**Stored data entries**
##########
(** C7 (amended): for an upline [U] and a frontline child [C] with bonus
    percentages [pu] and [pc], the multiplier is [max(0.0, pu - pc)] and
    the amount is [(multiplier * group PV of C) * 3.36], the two products
    taken and rounded in this order; the group BV of [C] is
    [group PV * 3.36], and the multiplier times the group BV is
    [multiplier * (group PV * 3.36)].  When the group PV of [C] is a
    normal float with an exponent from -900 to 900, which every integer
    from 1 to below [2^950] converts to, the two are both [+0.0], with a
    multiplier of [+0.0], or positive floats that differ by no more than
    the rounding of the products: the factor between them is at most
    [((2^52 + 1) / (2^52 - 1))^2]. *)
Theorem differential_amount_left_to_right U C pu pc g gf :
  In C (frontline U) ->
  calculate_bonus_percentage U = Ok (PyFloat pu) ->
  calculate_bonus_percentage C = Ok (PyFloat pc) ->
  calculate_group_pv C = Ok g ->
  to_float g = Ok gf ->
  exists m,
    py_max (PyFloat fzero) (PyFloat (fsub pu pc)) = PyFloat m /\
    calculate_multiplier (mkDifferentialBonus U C) = Ok (PyFloat m) /\
    calculate_amount (mkDifferentialBonus U C) =
      Ok (PyFloat (fmul (fmul m gf) (dec 336 100))) /\
    calculate_group_bv C = Ok (PyFloat (fmul gf (dec 336 100))) /\
    multiplier_times_group_bv (mkDifferentialBonus U C) =
      Ok (PyFloat (fmul m (fmul gf (dec 336 100)))) /\
    (forall mg eg,
       gf = S754_finite false mg eg ->
       2 ^ 52 <= Zpos mg < 2 ^ 53 -> -900 <= eg <= 900 ->
       (m = fzero /\
        fmul (fmul m gf) (dec 336 100) = fzero /\
        fmul m (fmul gf (dec 336 100)) = fzero) \/
       (exists ma ea mb eb,
          fmul (fmul m gf) (dec 336 100) = S754_finite false ma ea /\
          fmul m (fmul gf (dec 336 100)) = S754_finite false mb eb /\
          close (number ma ea) (number mb eb))) /\
    (forall n,
       g = PyInt n -> 1 <= n < 2 ^ 950 ->
       exists mg eg,
         gf = S754_finite false mg eg /\
         2 ^ 52 <= Zpos mg < 2 ^ 53 /\ -900 <= eg <= 900).
Proof.
  intros _ Eu Ec Eg Ef.
  destruct (calculate_bonus_percentage_values _ _ Eu) as (fu & [= <-] & Hu).
  destruct (calculate_bonus_percentage_values _ _ Ec) as (fc & [= <-] & Hc).
  destruct (multiplier_of_spec pu pc Hu Hc) as (m & Em & _).
  exists m. pose proof Em as Em'. unfold multiplier_of in Em'.
  split; [exact Em'|].
  assert (K : calculate_multiplier (mkDifferentialBonus U C) = Ok (PyFloat m)).
  { now rewrite (calculate_multiplier_value U C pu pc Eu Ec), Em. }
  assert (BV : calculate_group_bv C = Ok (PyFloat (fmul gf (dec 336 100)))).
  { unfold calculate_group_bv. rewrite Eg. cbn [bind].
    unfold py_mul, binop, BV_TO_PV_RATIO.
    destruct g as [n|f].
    - rewrite Ef, to_float_float. reflexivity.
    - rewrite to_float_float in Ef. injection Ef as <-.
      rewrite !to_float_float. reflexivity. }
  split; [exact K|]. split; [|split; [exact BV|split; [|split]]].
  - unfold calculate_amount. rewrite K. cbn [bind ibo2]. rewrite Eg. cbn [bind].
    unfold py_mul, binop, BV_TO_PV_RATIO.
    destruct g as [n|f].
    + rewrite to_float_float, Ef. cbn [bind]. rewrite !to_float_float. reflexivity.
    + rewrite to_float_float in Ef. injection Ef as <-.
      rewrite !to_float_float. cbn [bind]. rewrite !to_float_float. reflexivity.
  - unfold multiplier_times_group_bv. rewrite K. cbn [bind ibo2]. rewrite BV.
    cbn [bind]. unfold py_mul, binop. rewrite !to_float_float. reflexivity.
  - intros mg eg -> Hg He. now apply (amount_close pu pc m mg eg).
  - intros n -> Hn. now apply (to_float_pos_below n gf).
Qed.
##########
The answer is the run of lines above from the line containing "destruct (multiplier_of_spec pu" through the line containing "- rewrite Ef, to_float_float.", copied exactly and alone.

**Task response**
  destruct (multiplier_of_spec pu pc Hu Hc) as (m & Em & _).
  exists m. pose proof Em as Em'. unfold multiplier_of in Em'.
  split; [exact Em'|].
  assert (K : calculate_multiplier (mkDifferentialBonus U C) = Ok (PyFloat m)).
  { now rewrite (calculate_multiplier_value U C pu pc Eu Ec), Em. }
  assert (BV : calculate_group_bv C = Ok (PyFloat (fmul gf (dec 336 100)))).
  { unfold calculate_group_bv. rewrite Eg. cbn [bind].
    unfold py_mul, binop, BV_TO_PV_RATIO.
    destruct g as [n|f].
    - rewrite Ef, to_float_float. reflexivity.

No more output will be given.